A simple demonstration
Here is a small example of how you can take advantage of this in Go using the package mmap-go:
package main
import (
"os"
"fmt"
"github.com/edsrzf/mmap-go"
)
func main() {
f, _ := os.OpenFile("./file", os.O_RDWR, 0644)
defer f.Close()
mmap, _ := mmap.Map(f, mmap.RDWR, 0 )
defer mmap.Unmap()
fmt.Println(string(mmap))
mmap[0] = 'X'
mmap.Flush()
}
The beauty is that we could have a much bigger file, and the solution would still work. We would not have to worry about managing memory in order to avoid it filling up.

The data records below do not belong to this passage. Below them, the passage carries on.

(** X10: a run of the generator that ends in an error of the script
    itself, which the validations alone raise, has written nothing. *)
Theorem main_error_no_write e fs msg fs' :
  main JSON_parse localeCompare now e fs = (Throw (Error msg), fs') -> fs' = fs.
Proof.
  unfold main. destruct (negb (truthy (ISSUE_NUMBER e))); [by intros [= _ <-]|].
  destruct (String.eqb (kindOf e) "votesite").
  - destruct (votesite _) as [[p meta]|]; [|by intros [= _ <-]].
    destruct (writeFile p _ fs) as [[[]|e1] fs1] eqn:Hw.
    + intros H. by apply rebuildIndex_outcome in H as [|].
    + intros [= -> _]. by apply writeFile_error in Hw as [? ?].
  - destruct (reward _) as [[[mp meta] [yp yml]]|]; [|by intros [= _ <-]].
    destruct (writeFile mp _ fs) as [[[]|e1] fs1] eqn:Hw.
    + destruct (writeFile yp _ fs1) as [[[]|e2] fs2] eqn:Hw2.
      * intros H. by apply rebuildIndex_outcome in H as [|].
      * intros [= -> _]. by apply writeFile_error in Hw2 as [? ?].
    + intros [= -> _]. by apply writeFile_error in Hw as [? ?].
Qed.

(** X11: a VoteSite submission that passes the validations ends with
    its document in its file, whether the rebuild of the index ends well
    or fails, unless the write itself fails with an error of the file
    system. *)
Theorem votesite_document_written e fs p meta r fs' :
  truthy (ISSUE_NUMBER e) = true -> kindOf e = "votesite" ->
  votesite (parseIssueForm (orEmpty (ISSUE_BODY e))) = Ok (p, meta) ->
  main JSON_parse localeCompare now e fs = (r, fs') ->
  (exists code, r = Throw (SystemError code)) \/
  ((r = Ok tt \/ r = Throw (CommandFailed "node tools/build-index.mjs")) /\
   lookup p fs' = Some (File (stringify meta +:+ nl))).
Proof.
  intros Hn Hk Hv. unfold main. rewrite Hn, Hk, Hv. simpl.
  destruct (votesite_path _ _ _ Hv) as (rest & nm & Hp & _).
  destruct (writeFile p _ fs) as [[[]|e1] fs1] eqn:Hw.
  - intros H. right. split; [by eapply rebuildIndex_outcome|].
    apply writeFile_effect in Hw as [_ Hw]. rewrite <- Hw, Hp.
    by eapply rebuildIndex_lookup'.
  - intros [= <- _]. left. apply writeFile_error in Hw as [code ->]. by eexists.
Qed.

Detailing mmap capabilites
We're going to explore more mmap functionalities from the point of view of the API provided by mmap-go. There are probably more features that the native syscall provides that this library does not implement.
The prot
argument
Here is the mmap.Map
signature
func Map(f *os.File, prot, flags int) (MMap, error)
Let's look at prot
first. The prot
argument lets you specify the protection levels of your mapping: RDONLY
, RDWR
, EXEC
are the options provided for mmap-go
. These levels are pretty straightforward, RDONLY
means you can only read from the mapping, RDWR
means you can also write, and EXEC
means you can execute code on that mapping. Here is the description of prot
from the Linux man
:
The prot argument describes the desired memory protection of the
mapping (and must not conflict with the open mode of the file).

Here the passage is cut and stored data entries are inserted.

(** What the projectile loop keeps: sound enemies, a game that stays over
    once it is over, and a game state that has seen an empty gauge. *)
Lemma updateProjectiles_keeps canvas projectiles :
  forall st,
  Forall sound (b_enemies st) ->
  let st' := fst (updateProjectiles canvas st projectiles) in
  Forall sound (b_enemies st')
  /\ (b_gameState st = gameover -> b_gameState st' = gameover)
  /\ (deathSeen (b_player st) (b_gameState st) ->
      deathSeen (b_player st') (b_gameState st')).
Proof.
  induction projectiles as [| projectile later IH]; intros st Hall;
    cbn [updateProjectiles]; [cbn; tauto |].
  specialize (IH st Hall). cbv zeta in IH.
  destruct (updateProjectiles canvas st later) as [s1 l1]. cbn [fst] in IH.
  destruct IH as (Hsound & Hover & Hseen).
  destruct (updateProjectile canvas s1 projectile) as [s2 o] eqn:Hstep. cbn [fst].
  assert (Hs2 : Forall sound (b_enemies s2)
                /\ (b_gameState s1 = gameover -> b_gameState s2 = gameover)
                /\ (deathSeen (b_player s1) (b_gameState s1) ->
                    deathSeen (b_player s2) (b_gameState s2))).
  { replace s2 with (fst (updateProjectile canvas s1 projectile)) by now rewrite Hstep.
    unfold updateProjectile. cbv zeta.
    match goal with |- context [hitScan ?p ?pl ?l] =>
      destruct (truthy (Projectile.fromPlayer p));
        [destruct (hitScan p pl l) as [[p' l'] |] eqn:Hhit |] end.
    - cbn [fst b_enemies b_gameState b_player].
      split; [eapply hitScan_sound; [exact Hsound | exact Hhit] |].
      split; [tauto |].
      destruct (hitScan_effect _ _ _ _ _ Hhit) as (_ & _ & Hg).
      specialize (Hg (sound_levels _ Hsound)).
      unfold deathSeen. intros Hd Hz. apply Hd. lra.
    - cbn [fst]. tauto.
    - destruct (Rlt_dec _ _); [| cbn [fst]; tauto].
      unfold hurt, deathSeen. cbn.
      split; [exact Hsound |].
      destruct (Rle_dec _ 0); split; intros; try reflexivity; try tauto; lra. }
  destruct Hs2 as (H1 & H2 & H3). split; [exact H1 |]. split; tauto.
Qed.

Lemma updateEnemy_verdict canvas deltaTime currentTime st enemy :
  let st' := fst (updateEnemy canvas deltaTime currentTime st enemy) in
  (c_gameState st = gameover -> c_gameState st' = gameover)
  /\ (deathSeen (c_player st) (c_gameState st) ->
      deathSeen (c_player st') (c_gameState st')).
Proof.
  unfold updateEnemy, contactDamage, hurt, deathSeen. cbv zeta.
  destruct (Enemy.type enemy); [| | destruct (truthy (Enemy.exploded enemy)) |].
  all: decide_reals; cbn; split; intros; try reflexivity; try tauto; try lra.
Qed.

Lemma updateEnemies_verdict canvas deltaTime currentTime enemies :
  forall st,
  let st' := fst (updateEnemies canvas deltaTime currentTime st enemies) in
  (c_gameState st = gameover -> c_gameState st' = gameover)
  /\ (deathSeen (c_player st) (c_gameState st) ->
      deathSeen (c_player st') (c_gameState st')).
Proof.
  induction enemies as [| enemy later IH]; intros st; cbn [updateEnemies];
    [cbn; tauto |].
  specialize (IH st). cbv zeta in IH.
  destruct (updateEnemies canvas deltaTime currentTime st later) as [s1 l1].
  cbn [fst] in IH.
  pose proof (updateEnemy_verdict canvas deltaTime currentTime s1 enemy) as Hstep.
  cbv zeta in Hstep.
  destruct (updateEnemy canvas deltaTime currentTime s1 enemy) as [s2 o].
  cbn [fst] in *. tauto.
Qed.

It is either PROT_NONE or the bitwise OR of one or more of the
following flags:
PROT_EXEC
Pages may be executed.
PROT_READ
Pages may be read.
PROT_WRITE
Pages may be written.
PROT_NONE
Pages may not be accessed.
In the unix package, those flags are: unix.PROT_EXEC
, unix.PROT_READ
, unix.PROT_WRITE
and unix.PROT_NONE
.
Experimenting with PROT_EXEC
flag
I've become intrigued by the EXEC
flag and wanted to see an example of how that works. I've Google and could not find any example. So I tried a search in Github by PROT_EXEC
and found a good example in C
: MMapExecDemo. I replicated this example in Go
using mmap-go
.
The first step was to create a function that I wanted to be put in memory by mmap
allocation, compile it, and get its assembly opcodes.
I created the inc
function in inc.go
file
package inc
func inc(n int) int {
return n + 1
}
compiled it with go tool compile -S -N inc.go
, then got its assembly by calling go tool objdump -S inc.o
.
func inc(n int) int {
0x22b 48c744241000000000 MOVQ $0x0, 0x10(SP)
return n + 1
0x234 488b442408 MOVQ 0x8(SP), AX
0x239 48ffc0 INCQ AX
0x23c 4889442410 MOVQ AX, 0x10(SP)
0x241 c3 RET
With this, we can build represent our function in bytes on our code
code := []byte{
0x48, 0xc7, 0x44, 0x24, 0x10, 0x00, 0x00, 0x00, 0x00,
0x48, 0x8b, 0x44, 0x24, 0x08,
0x48, 0xff, 0xc0,
0x48, 0x89, 0x44, 0x24, 0x10,
0xc3,
}
We allocate our memory with mmap
.
memory, err := mmap.MapRegion(nil, len(code), mmap.EXEC|mmap.RDWR, mmap.ANON, 0)
if err != nil {
panic(err)
}
In this call, we're using a more complete function called MapRegion
that lets you specify how much memory you are allocating (Map
allocates the size of the underlying file) and the offset of the file.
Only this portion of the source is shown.